DIRECTIONS FOR THIS TASK: Only one stretch of the data below should be repeated: the lines from the line containing "processar self) w) = Retorna aceito." through the line containing "Lemma notificacoes_completos self", inclusive, exactly as they are.

DATA FOR THIS TASK:
- Opening Delimiter -

(** * Ingestion pipeline of llm-service: a shallow embedding

    This development embeds the PDF ingestion subsystem of llm-service:
    - [src/src/ingestion/ingestion.processor.ts] (the BullMQ worker),
    - [src/src/ingestion/ingestion.controller.ts] (intake endpoints),
    - [src/src/ingestion/ingestion.service.ts] (the TypeORM registry access),
    - the [FileUpload] entity (its unique columns),
    together with the text splitter the worker calls
    ([RecursiveCharacterTextSplitter] of @langchain/textsplitters). *)

From Stdlib Require Import String Ascii List Bool Arith Lia.
Import ListNotations.
Open Scope list_scope.

(* ------------------------------------------------------------------ *)
(** ** Strings: JavaScript [trim] and [length] *)

Module JsString.

(** Characters removed by [String.prototype.trim] (the ASCII ones). *)
Definition is_ws (c : ascii) : bool :=
  match nat_of_ascii c with
  | 9 | 10 | 11 | 12 | 13 | 32 => true
  | _ => false
  end.

Fixpoint drop_ws (l : list ascii) : list ascii :=
  match l with
  | [] => []
  | c :: l' => if is_ws c then drop_ws l' else l
  end.

(** [s.trim()]: leading and trailing white space removed. *)
Definition trim (s : string) : string :=
  string_of_list_ascii (rev (drop_ws (rev (drop_ws (list_ascii_of_string s))))).

(** [text.includes(sep)]. *)
Fixpoint includes (sep text : string) : bool :=
  String.prefix sep text ||
  match text with
  | EmptyString => false
  | String _ t => includes sep t
  end.

Definition is_empty (s : string) : bool := String.eqb s EmptyString.

End JsString.

(* ------------------------------------------------------------------ *)
(** ** [RecursiveCharacterTextSplitter] (@langchain/textsplitters)

    The worker splits text with this library class, configured with
    [chunkSize]/[chunkOverlap]; the defaults it keeps are
    [separators]: a blank line, a newline, a space and the empty separator;
    [keepSeparator = true],
    [stripWhitespace = true], [lengthFunction = s => s.length]. *)

Module TextSplitter.
Import JsString.

Definition nl : string := String (ascii_of_nat 10) EmptyString.

Definition separators : list string :=
  [append nl nl; nl; " "%string; EmptyString].

Definition keepSeparator : bool := true.
(** * EarthquakeVisualizer: a shallow embedding of [src/App.js]

    The React component [App] is embedded as pure functions over an explicit
    application state.  JavaScript numbers are IEEE-754 binary64 values, taken
    here as Rocq's primitive floats, so that comparisons and the arithmetic of
    the marker size are exactly those the component performs.

    The component is embedded on feed documents of the shape it reads: a
    [features] array of records with [id], [properties] and [geometry],
    whose fields hold primitive values ([JsValue]), as the fields of the
    USGS feed do.  The fields are dynamically typed, and the coercions the
    operators [>=], [*], [+], [&&] and [!] apply to them are written out
    after ECMA-262.  A document of another shape (no [features] array, an
    event without [properties] or [geometry]) makes the component throw
    while it renders and has no counterpart here.  [getColor] is embedded a
    second time on arguments of any kind ([JsonValue]), where its
    comparisons can throw. *)

From Stdlib Require Import Floats Uint63 ZArith PArith List String Ascii Bool Lia.
Import ListNotations.

Set Warnings "-inexact-float,-register-all".

Local Open Scope string_scope.

(** ** JavaScript values *)

(** The primitive values a field of the parsed feed can hold, and
    [undefined] for a field that is missing. *)
Inductive JsValue : Type :=
| JsUndefined
| JsNull
| JsBoolean (b : bool)
| JsNumber (x : float)
| JsString (s : string).

(** Any value of a parsed document: a primitive, an array, or an object
    with its own properties in the order of the document (a name is looked
    up from the front).  [JSON.parse] makes arrays and objects whose
    prototypes are [Array.prototype] and [Object.prototype], and no
    property of theirs is a function. *)
Inductive JsonValue : Type :=
| JsPrimitive (v : JsValue)
| JsArray (elements : list JsonValue)
| JsObject (own : list (string * JsonValue)).

(** [HasOwnProperty (O, P)] on the own properties of an object. *)
Definition HasOwnProperty (own : list (string * JsonValue)) (P : string) : bool :=
  existsb (fun kv => String.eqb (fst kv) P) own.

Definition NaN : float := PrimFloat.nan.

(** [Number::lessThan (x, y)]: [None] stands for [undefined], the answer when
    either operand is NaN. *)
Definition Number_lessThan (x y : float) : option bool :=
  match PrimFloat.compare x y with
  | FNotComparable => None
  | FLt => Some true
  | FEq | FGt => Some false
  end.

(** [ToBoolean] on numbers: [+0], [-0] and NaN are falsy. *)
Definition Number_truthy (x : float) : bool :=
  negb (PrimFloat.eqb x 0 || PrimFloat.is_nan x).

(** [ToBoolean]. *)
Definition ToBoolean (v : JsValue) : bool :=
  match v with
  | JsUndefined | JsNull => false
  | JsBoolean b => b
  | JsNumber x => Number_truthy x
  | JsString s => negb (String.eqb s "")
  end.

(** ** Arrays *)

(** [Array.prototype.filter]: the elements on which the callback answers
    truthy, collected into a new array in increasing index order. *)
Fixpoint Array_filter {A : Type} (callbackfn : A -> bool) (O : list A) : list A :=
  match O with
  | [] => []
  | kValue :: rest =>
      if callbackfn kValue then kValue :: Array_filter callbackfn rest
      else Array_filter callbackfn rest
  end.

(** [Array.prototype.find]: the first element on which the predicate answers
    truthy; [None] stands for [undefined]. *)
Fixpoint Array_find {A : Type} (predicate : A -> bool) (O : list A) : option A :=
  match O with
  | [] => None
  | kValue :: rest =>
      if predicate kValue then Some kValue else Array_find predicate rest
  end.

(** [Array.prototype.map]. *)
Fixpoint Array_map {A B : Type} (callbackfn : A -> B) (O : list A) : list B :=
  match O with
  | [] => []
  | kValue :: rest => callbackfn kValue :: Array_map callbackfn rest
  end.

(** [x || y] when [x] is an object or [undefined]: objects are truthy. *)
Definition or_else {A : Type} (x y : option A) : option A :=
  match x with
  | Some _ => x
  | None => y
  end.

(** ** Data model *)

(** An entry of the region catalog; [center] is the array [[lat, lon]]. *)
Record Region : Type :=
  { name : string; center : list float; zoom : float }.

(** A feature record of the feed, of the shape the component reads:
    [id], [properties.{mag, place, time, url}], [geometry.coordinates]. *)
Record Properties : Type :=
  { mag : JsValue; place : JsValue; time : JsValue; url : JsValue }.

Record Geometry : Type := { coordinates : list JsValue }.

Record Feature : Type :=
  { id : JsValue; properties : Properties; geometry : Geometry }.

(** The parsed feed document, read through [data.features]. *)
Record FeatureCollection : Type := { features : list Feature }.
Lemma processar_fabrica_email m ns w :
  In m [PagamentoCartaoCredito; PagamentoBoleto; PagamentoPix] ->
  ns = [NotificadorEmail] \/ ns = [NotificadorSMS; NotificadorEmail] ->
  fst (processar {| metodo_pagamento := m; notificadores := ns |} w) =
    Retorna (cabecalho_ok (pedido w)
             && bool_decide (is_Some (pedido w !! "cliente_email"))).
Proof.
  intros Hm Hns.
  destruct (cabecalho_ok (pedido w)) eqn:Hcab; cbn [andb].
  - destruct (cabecalho_ok_inv _ Hcab) as (i & x & Hi & Hx & Hf).
    assert (Hpag : devolve (processar_pagamento m) (pedido w) (PyBool true)).
    { destruct (pagamentos_devolvem_True (pedido w) x Hx Hf) as (H1 & H2 & H3).
      cbn in Hm. destruct Hm as [<-|[<-|[<-|[]]]]; assumption. }
    destruct (notificadores_devolvem_True (pedido w)) as (Hemail & Hsms).
    specialize (Hsms (ex_intro _ i Hi)).
    destruct (pedido w !! "cliente_email") as [c|] eqn:Hc.
    + rewrite bool_decide_eq_true_2 by eauto.
      apply (processar_conclui {| metodo_pagamento := m; notificadores := ns |}
               w (PyBool true) Hcab Hpag eq_refl).
      cbn [notificadores]. specialize (Hemail (ex_intro _ c eq_refl)).
      destruct Hns as [->| ->]; repeat constructor; eauto.
    + rewrite bool_decide_eq_false_2 by (intros [? ?]; discriminate).
      assert (Hfalha : ef_fim (enviar_notificacao NotificadorEmail (pedido w))
                       = Levanta (KeyError "cliente_email")).
      { etransitivity; [apply f_equal, (metodo_item_sem_campo _ _ _ Hc)|]. reflexivity. }
      destruct Hpag as [Hp Hv].
      rewrite processar_eq,
        (processar_corpo_apos_cabecalho _ w i x Hi Hx Hf).
      cbv zeta. cbn [metodo_pagamento notificadores]. rewrite Hv, Hp. cbn [verdadeiro].
      destruct Hns as [->| ->].
      * rewrite notifica_cons. cbv zeta. cbn [pedido]. rewrite Hfalha. reflexivity.
      * rewrite notifica_cons. cbv zeta. cbn [pedido].
        destruct Hsms as [Hps Hvs]. rewrite Hvs, Hps.
        rewrite notifica_cons. cbv zeta. cbn [pedido]. rewrite Hfalha. reflexivity.
  - destruct (processar_corpo_sem_cabecalho
                {| metodo_pagamento := m; notificadores := ns |} w Hcab)
      as (e & He & Hexc).
    rewrite processar_eq, He, Hexc. reflexivity.
Qed.

(** Building a processor with the factory and running it never raises, and
    the answer is decided by the order alone: [True] exactly when the order
    has its identifier, an amount that is a number, and the e-mail address;
    the same for the three combinations of the factory. *)
Theorem fabrica_depois_processar (w : Mundo) :
  let aceito := cabecalho_ok (pedido w)
                && bool_decide (is_Some (pedido w !! "cliente_email")) in
  fst ((self <- FabricaProcessadores.criar_processador_cartao_email ;;
        processar self) w) = Retorna aceito
  /\ fst ((self <- FabricaProcessadores.criar_processador_boleto_email ;;
        processar self) w) = Retorna aceito
  /\ fst ((self <- FabricaProcessadores.criar_processador_pix_sms_email ;;
        processar self) w) = Retorna aceito.
Proof.
  cbv zeta. repeat split;
    (etransitivity; [|apply processar_fabrica_email]); try reflexivity; cbn; auto.
Qed.

Lemma pedido_valido_concluido p :
  pedido_valido p = true ->
  pedido_valido (<["status" := concluido]> p) = true.
Proof.
  unfold pedido_valido.
  rewrite !lookup_insert_ne by discriminate. rewrite lookup_insert_eq.
  destruct (p !! "id"); [|discriminate]. destruct (p !! "valor"); [|discriminate].
  destruct (p !! "cliente_email"); [|discriminate].
  destruct (p !! "status"); [|discriminate]. auto.
Qed.

Lemma pagamentos_app l1 l2 :
  pagamentos (l1 ++ l2) = pagamentos l1 ++ pagamentos l2.
Proof.
  induction l1 as [|[m|n|c v] l1 IH]; cbn; [reflexivity | | exact IH | exact IH].
  f_equal. exact IH.
Qed.

Lemma pagamentos_completos self :
  pagamentos (eventos_completos self) = [metodo_pagamento self].
Proof.
  unfold eventos_completos. cbn. f_equal. rewrite pagamentos_app. cbn.
  rewrite app_nil_r. induction (notificadores self) as [|n ns IH]; [reflexivity | exact IH].
Qed.

Lemma notificacoes_completos self :
  notificacoes (eventos_completos self) = notificadores self.
Proof.
  unfold eventos_completos. cbn. rewrite notificacoes_app, notificacoes_map. cbn.
  apply app_nil_r.
Qed.

Lemma processar_repositorio_valido self w :
  In (metodo_pagamento self)
     [PagamentoCartaoCredito; PagamentoBoleto; PagamentoPix] ->
  Forall (fun n => In n [NotificadorEmail; NotificadorSMS]) (notificadores self) ->
  pedido_valido (pedido w) = true ->
  fst (processar self w) = Retorna true
  /\ pedido (snd (processar self w)) = <["status" := concluido]> (pedido w)
  /\ eventos (snd (processar self w)) = eventos w ++ eventos_completos self.
Proof.
  intros Hm Hns Hval.
  destruct (pedido_valido_inv _ Hval) as (Hcab & Hemail & _).
  destruct (cabecalho_ok_inv _ Hcab) as (i & x & Hi & Hx & Hf).
  apply (processar_conclui self w (PyBool true) Hcab); [|reflexivity|].
  - destruct (pagamentos_devolvem_True (pedido w) x Hx Hf) as (H1 & H2 & H3).
    cbn in Hm. destruct Hm as [<-|[<-|[<-|[]]]]; assumption.
  - destruct (notificadores_devolvem_True (pedido w)) as (HE & HS).
    eapply Forall_impl; [exact Hns|]. cbn.
    intros n [<-|[<-|[]]]; exists (PyBool true); [apply HE | apply HS]; eauto.
Qed.

(** [processar] does not look at the status, so nothing stops a second run
    on an order already concluded: with the payment methods and notifiers of
    the repository and a valid order, both runs answer [True], the second
    leaves the order as the first left it, and the payment method and every
    notifier are called a second time. *)
Theorem reprocessar_repete_pagamento self w :
  In (metodo_pagamento self)
     [PagamentoCartaoCredito; PagamentoBoleto; PagamentoPix] ->
  Forall (fun n => In n [NotificadorEmail; NotificadorSMS]) (notificadores self) ->
  pedido_valido (pedido w) = true ->
  let w1 := snd (processar self w) in
  fst (processar self w) = Retorna true
  /\ fst (processar self w1) = Retorna true
  /\ pedido (snd (processar self w1)) = pedido w1
  /\ pagamentos (eventos (snd (processar self w1))) =
       pagamentos (eventos w) ++ [metodo_pagamento self; metodo_pagamento self]
  /\ notificacoes (eventos (snd (processar self w1))) =
       notificacoes (eventos w) ++ notificadores self ++ notificadores self.
Proof.
  intros Hm Hns Hval w1.
  destruct (processar_repositorio_valido self w Hm Hns Hval) as (Hf1 & Hp1 & He1).
  assert (Hval1 : pedido_valido (pedido w1) = true).
  { subst w1. rewrite Hp1. apply pedido_valido_concluido, Hval. }
  destruct (processar_repositorio_valido self w1 Hm Hns Hval1) as (Hf2 & Hp2 & He2).
  split; [exact Hf1|]. split; [exact Hf2|]. split.
  - rewrite Hp2. subst w1. rewrite Hp1. apply insert_insert_eq.
  - rewrite He2. subst w1. rewrite He1.
    rewrite !pagamentos_app, !notificacoes_app, pagamentos_completos,
      notificacoes_completos, <- !app_assoc. split; reflexivity.
Qed.

Lemma reprocessar_repete_pagamento_witness :
  let w1 := snd (processar processador_cartao_email (mundo_inicial pedido1)) in
  fst (processar processador_cartao_email (mundo_inicial pedido1)) = Retorna true
  /\ fst (processar processador_cartao_email w1) = Retorna true
  /\ pedido (snd (processar processador_cartao_email w1)) = pedido w1
  /\ pagamentos (eventos (snd (processar processador_cartao_email w1))) =
       pagamentos [] ++ [PagamentoCartaoCredito; PagamentoCartaoCredito]
  /\ notificacoes (eventos (snd (processar processador_cartao_email w1))) =
       notificacoes [] ++ [NotificadorEmail] ++ [NotificadorEmail].
Proof.
  apply (reprocessar_repete_pagamento processador_cartao_email (mundo_inicial pedido1)).
  - left; reflexivity.
  - constructor; [left; reflexivity | constructor].
  - reflexivity.
Defined.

- Closing Delimiter -

WRITTEN SOLUTION:
        processar self) w) = Retorna aceito.
Proof.
  cbv zeta. repeat split;
    (etransitivity; [|apply processar_fabrica_email]); try reflexivity; cbn; auto.
Qed.

Lemma pedido_valido_concluido p :
  pedido_valido p = true ->
  pedido_valido (<["status" := concluido]> p) = true.
Proof.
  unfold pedido_valido.
  rewrite !lookup_insert_ne by discriminate. rewrite lookup_insert_eq.
  destruct (p !! "id"); [|discriminate]. destruct (p !! "valor"); [|discriminate].
  destruct (p !! "cliente_email"); [|discriminate].
  destruct (p !! "status"); [|discriminate]. auto.
Qed.

Lemma pagamentos_app l1 l2 :
  pagamentos (l1 ++ l2) = pagamentos l1 ++ pagamentos l2.
Proof.
  induction l1 as [|[m|n|c v] l1 IH]; cbn; [reflexivity | | exact IH | exact IH].
  f_equal. exact IH.
Qed.

Lemma pagamentos_completos self :
  pagamentos (eventos_completos self) = [metodo_pagamento self].
Proof.
  unfold eventos_completos. cbn. f_equal. rewrite pagamentos_app. cbn.
  rewrite app_nil_r. induction (notificadores self) as [|n ns IH]; [reflexivity | exact IH].
Qed.

Lemma notificacoes_completos self :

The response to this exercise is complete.